_What the task asks_:
Write out the data exactly, keeping every line.

_Records for the exercise_:

(** When the protocol lets a thread run an operation: it counts only on
    references and acknowledgements it is in charge of. *)
Definition event_ok (ev : event) (t : thread) : bool :=
  match ev with
  | ERef | EUnref => bool_decide (1 <= own_refs t)
  | EAddAck =>
      match t_phase t with
      | Producer => true
      | Idle | Consumer => bool_decide (1 <= own_acks t)
      | Stopping => false
      end
  | EAck _ => bool_decide (1 <= own_acks t) && bool_decide (t_phase t <> Stopping)
  | EStartConsumer po =>
      bool_decide (t_phase t = Idle) && bool_decide (1 <= own_refs t) &&
      (if ack_needed po then bool_decide (1 <= own_acks t) else bool_decide (own_acks t = 0))
  | EFoldAcks => bool_decide (t_phase t = Producer) || bool_decide (t_phase t = Consumer)
  | EFoldRefs => bool_decide (t_phase t = Stopping) && bool_decide (1 <= own_refs t)
  | EOther tls => bool_decide (t_phase t = Idle) && negb (is_current tls self)
  end.

Definition run_event (ev : event) (t : thread) (m : Counted) : outcome (thread * Counted) :=
  let st := mkRState (t_tls t) m in
  let ret ph refs acks (st : rstate) := Ret (mkThread (st_tls st) ph refs acks, st_msg st) in
  match ev with
  | ERef => let! st := log_msg_ref self st in ret (t_phase t) (own_refs t + 1) (own_acks t) st
  | EUnref => let! st := log_msg_unref self st in ret (t_phase t) (own_refs t - 1) (own_acks t) st
  | EAddAck => let! st := log_msg_add_ack self flow st in ret (t_phase t) (own_refs t) (own_acks t + 1) st
  | EAck ty => let! st := log_msg_ack self record_ack flow ty st in ret (t_phase t) (own_refs t) (own_acks t - 1) st
  | EStartConsumer po =>
      let! st := log_msg_refcache_start_consumer self po st in ret Consumer (own_refs t) (own_acks t) st
  | EFoldAcks =>
      let! (report, st) := refcache_stop_fold_acks self st in
      let! st := match report with Some ty => record_ack ty st | None => Ret st end in
      ret Stopping (own_refs t + 1) (own_acks t) st
  | EFoldRefs => let! st := refcache_stop_fold_refs self st in ret Idle (own_refs t - 1) (own_acks t) st
  | EOther tls => ret Idle (own_refs t) (own_acks t) (mkRState tls m)
  end.

(** The counters have 15 bits. *)
Definition no_overflow (ts : list thread) : Prop :=
  total slack_refs ts < 2 ^ 15 /\ total slack_acks ts < 2 ^ 15 /\
  total own_refs ts < 2 ^ 15 /\ total own_acks ts < 2 ^ 15.

(** A caching thread must not hand over what only its cache knows of. *)
Definition can_give (slack own : thread -> Z) (t : thread) : bool :=
  bool_decide (1 <= own t) && (bool_decide (t_phase t = Idle) || bool_decide (2 <= slack t)).

Definition give_ref (d : Z) (t : thread) : thread := mkThread (t_tls t) (t_phase t) (own_refs t + d) (own_acks t).
Definition give_ack (d : Z) (t : thread) : thread := mkThread (t_tls t) (t_phase t) (own_refs t) (own_acks t + d).

Inductive step : world -> world -> Prop :=
| step_event i ev t t' m' w :
    w_threads w !! i = Some t -> event_ok ev t = true -> run_event ev t (w_msg w) = Ret (t', m') ->
    no_overflow (<[i:=t']> (w_threads w)) ->
    step w (mkWorld m' (<[i:=t']> (w_threads w)))
| step_pass_ref i j t u w :
    i <> j -> w_threads w !! i = Some t -> w_threads w !! j = Some u -> t_phase u = Idle ->
    can_give slack_refs own_refs t = true ->
    step w (mkWorld (w_msg w) (<[j:=give_ref 1 u]> (<[i:=give_ref (-1) t]> (w_threads w))))
| step_pass_ack i j t u w :
    i <> j -> w_threads w !! i = Some t -> w_threads w !! j = Some u -> t_phase u = Idle ->
    can_give slack_acks own_acks t = true ->
    step w (mkWorld (w_msg w) (<[j:=give_ack 1 u]> (<[i:=give_ack (-1) t]> (w_threads w)))).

_Finished exercise_:
(** When the protocol lets a thread run an operation: it counts only on
    references and acknowledgements it is in charge of. *)
Definition event_ok (ev : event) (t : thread) : bool :=
  match ev with
  | ERef | EUnref => bool_decide (1 <= own_refs t)
  | EAddAck =>
      match t_phase t with
      | Producer => true
      | Idle | Consumer => bool_decide (1 <= own_acks t)
      | Stopping => false
      end
  | EAck _ => bool_decide (1 <= own_acks t) && bool_decide (t_phase t <> Stopping)
  | EStartConsumer po =>
      bool_decide (t_phase t = Idle) && bool_decide (1 <= own_refs t) &&
      (if ack_needed po then bool_decide (1 <= own_acks t) else bool_decide (own_acks t = 0))
  | EFoldAcks => bool_decide (t_phase t = Producer) || bool_decide (t_phase t = Consumer)
  | EFoldRefs => bool_decide (t_phase t = Stopping) && bool_decide (1 <= own_refs t)
  | EOther tls => bool_decide (t_phase t = Idle) && negb (is_current tls self)
  end.

Definition run_event (ev : event) (t : thread) (m : Counted) : outcome (thread * Counted) :=
  let st := mkRState (t_tls t) m in
  let ret ph refs acks (st : rstate) := Ret (mkThread (st_tls st) ph refs acks, st_msg st) in
  match ev with
  | ERef => let! st := log_msg_ref self st in ret (t_phase t) (own_refs t + 1) (own_acks t) st
  | EUnref => let! st := log_msg_unref self st in ret (t_phase t) (own_refs t - 1) (own_acks t) st
  | EAddAck => let! st := log_msg_add_ack self flow st in ret (t_phase t) (own_refs t) (own_acks t + 1) st
  | EAck ty => let! st := log_msg_ack self record_ack flow ty st in ret (t_phase t) (own_refs t) (own_acks t - 1) st
  | EStartConsumer po =>
      let! st := log_msg_refcache_start_consumer self po st in ret Consumer (own_refs t) (own_acks t) st
  | EFoldAcks =>
      let! (report, st) := refcache_stop_fold_acks self st in
      let! st := match report with Some ty => record_ack ty st | None => Ret st end in
      ret Stopping (own_refs t + 1) (own_acks t) st
  | EFoldRefs => let! st := refcache_stop_fold_refs self st in ret Idle (own_refs t - 1) (own_acks t) st
  | EOther tls => ret Idle (own_refs t) (own_acks t) (mkRState tls m)
  end.

(** The counters have 15 bits. *)
Definition no_overflow (ts : list thread) : Prop :=
  total slack_refs ts < 2 ^ 15 /\ total slack_acks ts < 2 ^ 15 /\
  total own_refs ts < 2 ^ 15 /\ total own_acks ts < 2 ^ 15.

(** A caching thread must not hand over what only its cache knows of. *)
Definition can_give (slack own : thread -> Z) (t : thread) : bool :=
  bool_decide (1 <= own t) && (bool_decide (t_phase t = Idle) || bool_decide (2 <= slack t)).

Definition give_ref (d : Z) (t : thread) : thread := mkThread (t_tls t) (t_phase t) (own_refs t + d) (own_acks t).
Definition give_ack (d : Z) (t : thread) : thread := mkThread (t_tls t) (t_phase t) (own_refs t) (own_acks t + d).

Inductive step : world -> world -> Prop :=
| step_event i ev t t' m' w :
    w_threads w !! i = Some t -> event_ok ev t = true -> run_event ev t (w_msg w) = Ret (t', m') ->
    no_overflow (<[i:=t']> (w_threads w)) ->
    step w (mkWorld m' (<[i:=t']> (w_threads w)))
| step_pass_ref i j t u w :
    i <> j -> w_threads w !! i = Some t -> w_threads w !! j = Some u -> t_phase u = Idle ->
    can_give slack_refs own_refs t = true ->
    step w (mkWorld (w_msg w) (<[j:=give_ref 1 u]> (<[i:=give_ref (-1) t]> (w_threads w))))
| step_pass_ack i j t u w :
    i <> j -> w_threads w !! i = Some t -> w_threads w !! j = Some u -> t_phase u = Idle ->
    can_give slack_acks own_acks t = true ->
    step w (mkWorld (w_msg w) (<[j:=give_ack 1 u]> (<[i:=give_ack (-1) t]> (w_threads w)))).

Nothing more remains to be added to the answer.